To these, Safvi adds her mother’s specialities — Raan (leg of lamb) Mussallam; Murgh Mussallam; Dum ki Machhli (the favoured fish being freshwater rohu); Yakhni Pulao, which is to be had with Dahi Phulki (garlicky yoghurt with urad dal dumplings); and the dessert, Khimam ki Sevaiyyan, like what you’d get at Dalmandi in Banaras, which caters to the city’s Muslim community.

The Gujaratis, who came as textile merchants and set up Soot Tola, and as soldiers of the Mughal army are represented by the Dosti Roti (two thin chappatis joined together by a sliver of desi ghee).

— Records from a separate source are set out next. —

Lemma run_inv_initial c : initial members conf c → run_inv ∅ c c.
Proof using Hmem Hcf.
  intros Hini. pose proof (elect_inv_initial members conf Hmem c Hcf Hini) as Einv.
  destruct Hini as (Hn & Hnet & Happ).
  assert (∀ i r, nodes c !! i = Some r →
    i ∈ members ∧ r = started (conf i) ∧ log r = [sentinel]) as Hnode.
  { intros i r Hr. rewrite Hn in Hr. case_decide as Hi; [|done].
    pose proof (fresh_config_wf members i _ (Hcf i Hi)) as Hwf.
    rewrite NewRaft_eq in Hr by done. simplify_eq. split_and!; [done|done|].
    simpl. by rewrite (fc_log _ _ _ (Hcf i Hi)). }
  split_and!.
  - intros i r Hr. destruct (Hnode i r Hr) as (Hi & -> & _). split; [done|].
    unfold applied_of. by rewrite Happ.
  - split_and!; [done| |done]. intros i r r' Hr Hr'. simplify_eq. lia.
  - exists ∅, no_history. split; [apply leaders_le_refl|]. split; try done;
      try (intros * Hin; rewrite Hnet in Hin; by apply not_elem_of_nil in Hin).
    + intros i r Hr Hl. by destruct (Hnode i r Hr) as (_ & -> & _).
    + intros i r Hr Hl. by destruct (Hnode i r Hr) as (_ & -> & _).
    + intros i r Hr. destruct (Hnode i r Hr) as (_ & _ & ->). apply sourced_sentinel.
    + intros i r [|k] e Hr; destruct (Hnode i r Hr) as (_ & _ & ->); [|done].
      intros [= <-]. simpl. lia.
    + intros v T k r (x & L & HL & _). done.
    + intros i r p Hr Hl. by destruct (Hnode i r Hr) as (_ & -> & _).
    + intros i r Hr. destruct (Hnode i r Hr) as (_ & -> & _). by left.
Qed.

Lemma reachable_inv c :
  reachable members conf c → ∃ ll h, log_inv members ll h c ∧ applied_ok c.
Proof using Hmem Hcf.
  intros (c0 & Hi & Hs).
  destruct (run_inv_steps _ _ _ _ Hs (run_inv_initial c0 Hi)) as (Hap & _ & ll & h & _ & Inv).
  by exists ll, h.
Qed.

(** An invariant at [c1], and one at a later [c2] that extends it. *)
Lemma later_inv c1 c2 ll h :
  log_inv members ll h c1 → applied_ok c1 → rtc step c1 c2 →
  after_state c1 c2 ∧ applied_ok c2 ∧
  ∃ ll' h', leaders_le ll ll' ∧ log_inv members ll' h' c2.
Proof using Hmem.
  intros Inv Hap Hs.
  destruct (run_inv_steps ll c1 _ _ Hs) as (Hap2 & Hnet & ll' & h' & Hle & Inv2).
  - split_and!; [done| |].
    + split_and!; [done| |done]. intros i r r' Hr Hr'. simplify_eq. lia.
    + exists ll, h. split; [apply leaders_le_refl|done].
  - split_and!; [done|done|]. by exists ll', h'.
Qed.
End runs.

(** What was applied stays applied, and only grows. *)
Lemma applied_grows `{GoRand} c c' i :
  rtc step c c' → applied_of c i `prefix_of` applied_of c' i.
Proof.
  induction 1 as [|c c1 c2 (_ & e & Hex) _ IH]; [done|]. etransitivity; [|exact IH].
  assert (∀ j f, at_node c j f = Some c1 → applied c1 = applied c) as Hat.
  { intros j f Hf. unfold at_node in Hf. inv_seq. cbn [Messages] in Hf. by injection Hf as <-. }
  unfold applied_of. destruct e; simpl in Hex; try (by erewrite Hat).
  - case_decide; [|done]. by erewrite Hat.
  - inv_seq. simplify_eq. simpl. destruct (decide (i = i0)) as [->|Hne].
    + rewrite lookup_insert_eq. by apply prefix_app_r.
    + by rewrite lookup_insert_ne.
Qed.

(** In one state, what two nodes have applied is prefix-comparable. *)
Lemma applied_comparable `{GoRand} members ll h c i j r s :
  log_inv members ll h c → applied_ok c → nodes c !! i = Some r → nodes c !! j = Some s →
  applied_of c i `prefix_of` applied_of c j ∨ applied_of c j `prefix_of` applied_of c i.
Proof.
  intros Inv Hap Hr Hs. destruct (Hap i r Hr) as [Hlr ->], (Hap j s Hs) as [Hls ->].
  pose proof (node_wf _ _ _ _ Inv _ _ Hr) as Hwr.
  pose proof (node_wf _ _ _ _ Inv _ _ Hs) as Hws.
  pose proof (lg_commit _ _ _ _ Inv _ _ Hr) as Hcr.
  pose proof (lg_commit _ _ _ _ Inv _ _ Hs) as Hcs.
  assert (∀ la lb (l l' : list LogEntry), la ≤ lb → take (S la) l = take (S la) l' →
    take la (drop 1 l) `prefix_of` take lb (drop 1 l')) as Hpre.
  { intros la lb l l' Hle Heq. rewrite (take_drop_one _ _ _ Heq).
    replace la with (la `min` lb) by lia. rewrite <- take_take. apply take_prefix. }
  destruct (decide (lastApplied r ≤ lastApplied s)%N) as [Hle|Hgt];
    destruct (decide (commitIndex r ≤ commitIndex s)%N) as [Hc|Hc].
  - left. apply Hpre; [lia|]. eapply take_agree_le.
    + eapply (safe_agree members ll h c _ _ (log r) (log s)); try done. lia.
    + lia.
  - left. apply Hpre; [lia|]. symmetry. eapply take_agree_le.
    + eapply (safe_agree members ll h c _ _ (log s) (log r)); try done. lia.
    + lia.
  - right. apply Hpre; [lia|]. symmetry. eapply take_agree_le.
    + eapply (safe_agree members ll h c _ _ (log r) (log s)); try done. lia.
    + lia.
  - right. apply Hpre; [lia|]. eapply take_agree_le.
    + eapply (safe_agree members ll h c _ _ (log s) (log r)); try done. lia.
    + lia.
Qed.

(** A node has applied exactly [lastApplied] entries. *)
Lemma applied_count `{GoRand} members ll h c i r :
  log_inv members ll h c → applied_ok c → nodes c !! i = Some r →
  length (applied_of c i) = N.to_nat (lastApplied r).
Proof.
  intros Inv Hap Hr. destruct (Hap i r Hr) as [Hla ->].
  rewrite length_take, length_drop.
  assert (N.to_nat (lastApplied r) < length (log r)); [|lia].
  pose proof (log_wf_nonempty _ (node_wf _ _ _ _ Inv _ _ Hr)).
  destruct (lg_commit _ _ _ _ Inv _ _ Hr) as [Hz|(T & n & x & L & _ & _ & Hn & Hc & _ & Ht)];
    [lia|].
  apply (f_equal length) in Ht. rewrite !length_take in Ht.
  assert (n < length L) by (by eapply has_lt). lia.
Qed.

(** ** Theorems *)

(** C3: state machine safety. In a run without crashes, the sequences of
    entries that any two nodes have handed to their state machines, observed
    at any two moments, are prefix-comparable: no two nodes ever apply
    different entries at the same index. *)
Theorem state_machine_safety `{GoRand} members conf c0 c1 c2 i j :
  membership_ok members conf → initial members conf c0 →
  rtc step c0 c1 → rtc step c1 c2 → is_Some (nodes c2 !! i) → is_Some (nodes c2 !! j) →
  applied_of c1 i `prefix_of` applied_of c2 j ∨
  applied_of c2 j `prefix_of` applied_of c1 i.
Proof.
  intros [Hmem Hcf] Hini H01 H12 [r Hr] [s Hs].
  destruct (reachable_inv members conf Hmem Hcf c2) as (ll & h & Inv & Hap).
  { exists c0. split; [done|]. by transitivity c1. }
  pose proof (applied_comparable members ll h c2 i j r s Inv Hap Hr Hs) as Hcmp.
  pose proof (applied_grows c1 c2 i H12) as Hg.
  destruct Hcmp as [Hp|Hp].
  - left. by transitivity (applied_of c2 i).
  - by destruct (prefix_weak_total _ _ _ Hg Hp); [left|right].
Qed.

Lemma state_machine_safety_witness :
  length (applied_of trio_applied "a") = 2 ∧ length (applied_of trio3 "b") = 2 ∧
  (applied_of trio1 "a" `prefix_of` applied_of trio3 "b" ∨
   applied_of trio3 "b" `prefix_of` applied_of trio1 "a").
Proof.
  destruct trio_steps as (H01 & H12 & H23).
  split_and!; [by vm_compute..|].
  apply (state_machine_safety trio trio_conf trio0 trio1 trio3).
  - exact trio_membership.
  - exact trio0_initial.
  - done.
  - by transitivity trio2.
  - apply (bool_decide_unpack (is_Some _)). by vm_compute.
  - apply (bool_decide_unpack (is_Some _)). by vm_compute.
Defined.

The Rasgulla Rabdi is from the kitchen of the Bengalis of Bangali Tola, who arrived in Varanasi in the 18th century as priests at the Durga temple.

No story about Banaras ka khana can be complete without malaiyyo (saffron-flavoured milk cloud), a winter delicacy that has been prepared early in the morning traditionally by dairy owners / milk product sellers at the Gopal Mandir Wali Gali.

Varanasi is one city with as many food stories as its galis and ghats.

(The Banaras Ka Khana festival at Pavilion, ITC Maurya, will be on till Monday, December 19.)